# Martin Septer V



## Altec111 (Sep 11, 2008)

I was just going to make a thread asking the same question. 

Anyone?


----------



## CraigA (Mar 9, 2011)

Altec111 said:


> I was just going to make a thread asking the same question.
> 
> Anyone?


 x3

Lighter, faster, but shorter, will be interesting to how it shoots. I am tossing up between the Martin Septer V Pro or Shadowcat for my new finger bow.


----------



## NeilM (May 22, 2006)

Have they made any yet? 

If I recall last year, the Shadowcat's were the last to start rolling off the production line, as the hunting bows sell quicker.


----------



## Madlaz (Jul 4, 2008)

Hey you guys I wonder if the cam on this bow will have the 35lb adjudstability as some of the other new Maetin bows any of you guys know?


----------



## NeilM (May 22, 2006)

Specs say 50, 60 and 70lbs, so I would guess around 40lbs is as low as it goes.

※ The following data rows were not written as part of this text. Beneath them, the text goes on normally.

(** X24. The first accepted send of a conversation without session, for
    a fresh non-empty session id on a writable store, leaves exactly one
    more stored session, behind the earlier ones: it has the new id, the
    user's id, the title of the text sent, and as messages the sequence
    shown after the send. The placeholder message of id "temp" that
    [createSession] is called with does not stay in the store. *)
Theorem X24_first_send_stores_the_shown_messages (manualInput : option jsstring)
    (msgId sessId : jsstring) (now : Z) (e : Engine) (u : User) :
  noSession e -> currentUser (app e) = Some u ->
  sendRejected manualInput e = false ->
  ls_writable (storage e) = true -> sessId <> [] ->
  Forall (fun s => cs_id s <> sessId) (stored (storage e)) ->
  let e' := handleSend manualInput msgId sessId now e in
  stored (storage e')
  = stored (storage e)
      ++ [ {| cs_id := sessId; cs_userId := user_id u;
              cs_title := sessionTitle (textToSend manualInput e);
              cs_messages := messages (app e) ++ [userMessageOf manualInput msgId now e];
              cs_lastUpdated := now |} ].
Proof.
  intros Hn Hu Hacc Hw Hsid Hfresh e'. subst e'. unfold handleSend.
  unfold sendRejected, textToSend in Hacc. rewrite Hacc.
  cbv beta iota zeta. rewrite Hu.
  unfold noSession in Hn. rewrite Hn. cbn [negb].
  rewrite createSession_total. cbv beta iota zeta.
  fold (textToSend manualInput e).
  match goal with
  | |- context [persistEffect now ?E] =>
      rewrite (persistEffect_session now E u sessId);
        [ | cbn; destruct (negb (truthy_opt manualInput)); exact Hu
          | reflexivity
          | exact Hsid
          | cbn; destruct (negb (truthy_opt manualInput)); apply snoc_not_nil ]
  end.
  cbn [storage app].
  set (newSession := {| cs_id := sessId; cs_userId := user_id u;
                        cs_title := _; cs_messages := _; cs_lastUpdated := now |}).
  set (ls1 := snd (saveLocalSessions (stored (storage e) ++ [newSession]) (storage e))).
  assert (Hst1 : stored ls1 = stored (storage e) ++ [newSession]).
  { subst ls1. rewrite stored_after_save, Hw. reflexivity. }
  assert (Hw1 : ls_writable ls1 = true).
  { subst ls1. rewrite saveLocalSessions_total, Hw. reflexivity. }
  assert (Hf : list_find (fun s => cs_id s = sessId) (stored ls1)
               = Some (length (stored (storage e)), newSession)).
  { rewrite Hst1. apply list_find_snoc_fresh; [exact Hfresh | reflexivity]. }
  rewrite (updateSession_found _ _ _ _ _ _ Hf).
  rewrite stored_after_save, Hw1, Hst1.
  replace (length (stored (storage e))) with (length (stored (storage e)) + 0) by lia.
  rewrite alter_app_r. cbn [alter list_alter].
  f_equal. f_equal. unfold overwrite, userMessageOf, textToSend. cbn.
  destruct (negb (truthy_opt manualInput)); reflexivity.
Qed.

The cams are the same profile as the 2011 Shadowcat, but from the photo's they appear to have some additional machining to make them a little lighter.


----------



## jnordwell (Nov 12, 2011)

I think all martins have the 15 lb limbs... 35-50,45-60,55-70


----------



## Deer Predator (Oct 1, 2010)

jnordwell said:


> I think all martins have the 15 lb limbs... 35-50,45-60,55-70


Except for the Threshold, which only has 10 lbs. of adjustment.


----------



## archerdad (Oct 17, 2002)

it does not state that on the website. just those new single cams have that feature. pretty cool huh


----------



## SChunter112598 (Jun 15, 2010)

*Scepter V*

last year I got my Shadow Cat Jar. 26 from Martin, So I think it will prob. be shipped around the same time this year as well.


----------